··· Data extracts
(* ===== verification/Literal.v ===== *)
(** * The literal encoder: [src/utility/utility.go] and [src/utility/validation.go]

    [SafeString] doubles single quotes, [SafeJsonString] doubles
    backslashes then quotes and wraps the result as [E'...'], and
    [NullIfEmpty] turns a Go [int] or [string] into an SQL token (zero
    and empty become [NULL]; a string is put between quotes as it is,
    with no escaping of its own).  The theorems read the tokens back
    with the consumer's lexer of [SqlLex.v]. *)

From Stdlib Require Import String Ascii List ZArith Lia Bool.
From S2P Require Import Prelude SqlLex.
Import ListNotations.
Open Scope string_scope.
Open Scope go_scope.

(** ** The code *)

(** The dynamic values the service hands to [NullIfEmpty] and to
    [fmt.Sprintf]'s [%v]: a Go [int], [string] or [bool] in an
    [interface{}]. *)
Inductive Any : Type :=
| AnyInt (z : Z)
| AnyString (s : string)
| AnyBool (b : bool).

(** One iteration of [SafeString]'s loop: a quote is appended twice,
    any other byte once. *)
Definition safe_byte (c : ascii) : string :=
  if Ascii.eqb c quote then String quote ⟦quote⟧ else ⟦c⟧.

(** [func SafeString(sql string) string] (utility.go). *)
Definition SafeString (sql : string) : string := concat_map safe_byte sql.

(** [func SafeJsonString(jsonStr string) string] (utility.go): two
    [strings.ReplaceAll] passes, backslash first, then the [E'...']
    wrapper. *)
Definition SafeJsonString (jsonStr : string) : string :=
  let result := ReplaceAll jsonStr ⟦backslash⟧ (String backslash ⟦backslash⟧) in
  let result := ReplaceAll result ⟦quote⟧ (String quote ⟦quote⟧) in
  "E'" ++ result ++ "'".

(** [func NullIfEmpty(value interface{}) string] (validation.go): the
    [int] and [string] cases and the default. *)
Definition NullIfEmpty (value : Any) : string :=
  match value with
  | AnyInt v => if Z.eqb v 0 then "NULL" else Itoa v
  | AnyString v =>
      if String.eqb v "" || String.eqb v "[]" then "NULL" else "'" ++ v ++ "'"
  | AnyBool _ => "NULL"
  end.

(** [sql.NullString] and [sql.NullInt64] with [NewNullString] and
    [NewNullInt] (validation.go). *)
Record NullString := { NS_String : string; NS_Valid : bool }.
Record NullInt64 := { NI_Int64 : Z; NI_Valid : bool }.

Definition NewNullString (s : string) : NullString :=
  if Nat.eqb (String.length s) 0 then {| NS_String := ""; NS_Valid := false |}
  else {| NS_String := s; NS_Valid := true |}.

Definition NewNullInt (s : Z) : NullInt64 :=
  if Z.eqb s 0 then {| NI_Int64 := 0; NI_Valid := false |}
  else {| NI_Int64 := s; NI_Valid := true |}.

(** ** A single-pass reference for [SafeJsonString]'s escaping *)

(** The escaping of an [E'...'] body done byte by byte. *)
Definition esc_e_byte (c : ascii) : string :=
  if Ascii.eqb c backslash then String backslash ⟦backslash⟧
  else if Ascii.eqb c quote then String quote ⟦quote⟧
  else ⟦c⟧.

Definition escape_e (s : string) : string := concat_map esc_e_byte s.

(** ** Lemmas *)

Lemma quote_neq_backslash : Ascii.eqb quote backslash = false.
Proof. reflexivity. Qed.

Lemma lex_std_safe_byte (c : ascii) (r : string) :
  lex_std (safe_byte c ++ r) = cons_text c (lex_std r).
Proof.
  unfold safe_byte. destruct (Ascii.eqb_spec c quote) as [->|Hne]; simpl.
  - reflexivity.
  - apply Ascii.eqb_neq in Hne. now rewrite Hne.
Qed.

Lemma lex_e_esc_byte (c : ascii) (r : string) :
  lex_e (esc_e_byte c ++ r) = cons_text c (lex_e r).
Proof.
  unfold esc_e_byte.
  destruct (Ascii.eqb_spec c backslash) as [->|Hb]; [reflexivity|].
  destruct (Ascii.eqb_spec c quote) as [->|Hq]; [reflexivity|].
  simpl. apply Ascii.eqb_neq in Hb, Hq. now rewrite Hq, Hb.
Qed.

(** A closing quote not followed by another quote ends a literal. *)
Definition no_quote_head (rest : string) : Prop :=
  match rest with
  | String c _ => c <> quote
  | EmptyString => True
  end.

Lemma lex_std_close (rest : string) :
  no_quote_head rest -> lex_std (String "'" rest) = Some ("", rest).
Proof.
  destruct rest as [|c r]; [reflexivity|]. simpl. intros Hc.
  apply Ascii.eqb_neq in Hc. now rewrite Hc.
Qed.

Lemma lex_e_close (rest : string) :
  no_quote_head rest -> lex_e (String "'" rest) = Some ("", rest).
Proof.
  destruct rest as [|c r]; [reflexivity|]. simpl. intros Hc.
  apply Ascii.eqb_neq in Hc. now rewrite Hc.
Qed.

Lemma SafeJsonString_escape_e (s : string) : SafeJsonString s = "E'" ++ escape_e s ++ "'".
Proof.
  unfold SafeJsonString, escape_e. rewrite !ReplaceAll_single, concat_map_concat_map.
  f_equal. f_equal. apply concat_map_ext. intros c. unfold esc_e_byte.
  destruct (Ascii.eqb_spec backslash c), (Ascii.eqb_spec c backslash);
    try congruence; subst; [reflexivity|].
  cbn [concat_map]. rewrite append_nil_r.
  destruct (Ascii.eqb_spec quote c), (Ascii.eqb_spec c quote); congruence.
Qed.

Lemma delimited_no_quote_head (rest : string) : delimited rest -> no_quote_head rest.
Proof. destruct rest as [|c r]; simpl; [auto|]. intros [-> | ->]; discriminate. Qed.

#[export] Hint Resolve delimited_no_quote_head : go.

Lemma lex_std_SafeString (s rest : string) :
  no_quote_head rest -> lex_std (SafeString s ++ String "'" rest) = Some (s, rest).
Proof.
  intros Hr. induction s as [|c s IH]; [now apply lex_std_close|].
  unfold SafeString in *. cbn [concat_map].
  now rewrite append_assoc, lex_std_safe_byte, IH.
Qed.

Lemma lex_e_escape_e (s rest : string) :
  no_quote_head rest -> lex_e (escape_e s ++ String "'" rest) = Some (s, rest).
Proof.
  intros Hr. induction s as [|c s IH]; [now apply lex_e_close|].
  unfold escape_e in *. cbn [concat_map].
  now rewrite append_assoc, lex_e_esc_byte, IH.
Qed.

Lemma SafeString_inj (s t : string) : SafeString s = SafeString t -> s = t.
Proof.
  intros H. pose proof (lex_std_SafeString s "" I) as Hs.
  rewrite H, lex_std_SafeString in Hs by exact I. congruence.
Qed.

(** [SafeString] maps the two strings [NullIfEmpty] treats as empty,
    and only them, to themselves. *)
Lemma SafeString_eqb (s t : string) :
  SafeString t = t -> String.eqb (SafeString s) t = String.eqb s t.
Proof.
  intros Ht. destruct (String.eqb_spec (SafeString s) t) as [He|Hne'], (String.eqb_spec s t) as [->|Hne];
    try reflexivity; [|contradiction].
  exfalso. rewrite <- Ht in He. apply SafeString_inj in He. contradiction.
Qed.

(** What the database stores for a [NullIfEmpty] string column. *)
Definition text_or_null (s : string) : SqlVal :=
  if String.eqb s "" || String.eqb s "[]" then VNull else VText s.

Definition int_or_null (z : Z) : SqlVal := if Z.eqb z 0 then VNull else VNum z.

(** ** Theorems *)

(** The literals the encoders print, read back. *)
Lemma lex_SafeString_literal (s rest : string) :
  delimited rest ->
  lex_value ("'" ++ SafeString s ++ "'" ++ rest) = Some (VText s, rest).
Proof.
  intros Hr. cbn [append lex_value].
  rewrite lex_std_SafeString by auto with go. reflexivity.
Qed.

Lemma lex_SafeJsonString (j rest : string) :
  delimited rest -> lex_value (SafeJsonString j ++ rest) = Some (VText j, rest).
Proof.
  intros Hr. rewrite SafeJsonString_escape_e, !append_assoc. cbn [append lex_value].
  rewrite lex_e_escape_e by auto with go. reflexivity.
Qed.

Lemma lex_NullIfEmpty_SafeString (s rest : string) :
  delimited rest ->
  lex_value (NullIfEmpty (AnyString (SafeString s)) ++ rest) = Some (text_or_null s, rest).
Proof.
  intros Hr. unfold NullIfEmpty, text_or_null.
  rewrite !SafeString_eqb by reflexivity.
  destruct (String.eqb s "" || String.eqb s "[]"); [reflexivity|].
  rewrite !append_assoc. apply lex_SafeString_literal, Hr.
Qed.

(** C4: Quote escaping is reversible and
    injection-safe: a standard string literal made of [SafeString s]
    and a closing quote is read back by the database as exactly [s],
    and the lexer resumes right after the closing quote. *)
Theorem SafeString_lex_roundtrip (s rest : string) :
  delimited rest ->
  lex_value ("'" ++ SafeString s ++ "'" ++ rest) = Some (VText s, rest).
Proof. apply lex_SafeString_literal. Qed.

(** C5: JSON embedding is reversible:
    the database reads the [E'...'] literal produced by
    [SafeJsonString j] back as exactly the text [j], whatever
    backslashes and quotes [j] holds, and resumes after it. *)
Theorem SafeJsonString_lex_roundtrip (j rest : string) :
  delimited rest -> lex_value (SafeJsonString j ++ rest) = Some (VText j, rest).
Proof. apply lex_SafeJsonString. Qed.

(** C6: The encoding of an escaped
    string column: [NullIfEmpty(SafeString(s))] is read back as [NULL]
    when [s] is empty or the text [[]], and as exactly the text [s]
    otherwise. *)
Theorem NullIfEmpty_SafeString_lex (s rest : string) :
  delimited rest ->
  lex_value (NullIfEmpty (AnyString (SafeString s)) ++ rest) = Some (text_or_null s, rest).
Proof. apply lex_NullIfEmpty_SafeString. Qed.

(** An [int] passed through [NullIfEmpty]
    is read back as [NULL] when it is zero and as the same integer
    otherwise: zero and absent are not distinguished. *)
Theorem NullIfEmpty_int_lex (z : Z) (rest : string) :
  delimited rest -> lex_value (NullIfEmpty (AnyInt z) ++ rest) = Some (int_or_null z, rest).
Proof.
  intros Hr. unfold NullIfEmpty, int_or_null.
  destruct (Z.eqb z 0); [reflexivity|]. now apply lex_value_Itoa.
Qed.

(** [NullIfEmpty] does not
    escape: a value with a quote passed to it without [SafeString]
    ends the literal early, and the rest of the value is read as SQL
    (here [O'Hara] is stored as [O] and [Hara'] is left over as
    command text). *)
Theorem NullIfEmpty_unescaped_injection :
  lex_value (NullIfEmpty (AnyString "O'Hara") ++ ", NULL);")
  = Some (VText "O", "Hara', NULL);").
Proof. vm_compute. reflexivity. Qed.

(** ** Witnesses *)

Lemma SafeString_lex_roundtrip_witness :
  delimited ", NULL);" /\
  lex_value ("'" ++ SafeString "O'Hara" ++ "'" ++ ", NULL);") = Some (VText "O'Hara", ", NULL);").
Proof. split; [left; reflexivity | apply SafeString_lex_roundtrip; left; reflexivity]. Defined.

Lemma SafeJsonString_lex_roundtrip_witness :
  delimited ");" /\
  lex_value (SafeJsonString "{'a':'\'}" ++ ");") = Some (VText "{'a':'\'}", ");").
Proof. split; [right; reflexivity | apply SafeJsonString_lex_roundtrip; right; reflexivity]. Defined.

Lemma NullIfEmpty_SafeString_lex_witness :
  delimited ", 1);" /\
  lex_value (NullIfEmpty (AnyString (SafeString "[]")) ++ ", 1);") = Some (text_or_null "[]", ", 1);").
Proof. split; [left; reflexivity | apply NullIfEmpty_SafeString_lex; left; reflexivity]. Defined.

Lemma NullIfEmpty_int_lex_witness :
  delimited ", 1);" /\
  lex_value (NullIfEmpty (AnyInt (-42)) ++ ", 1);") = Some (int_or_null (-42), ", 1);").
Proof. split; [left; reflexivity | apply NullIfEmpty_int_lex; left; reflexivity]. Defined.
······
Within the data above, how many lines include "result"? The number alone is the answer.

Answer to this problem:
4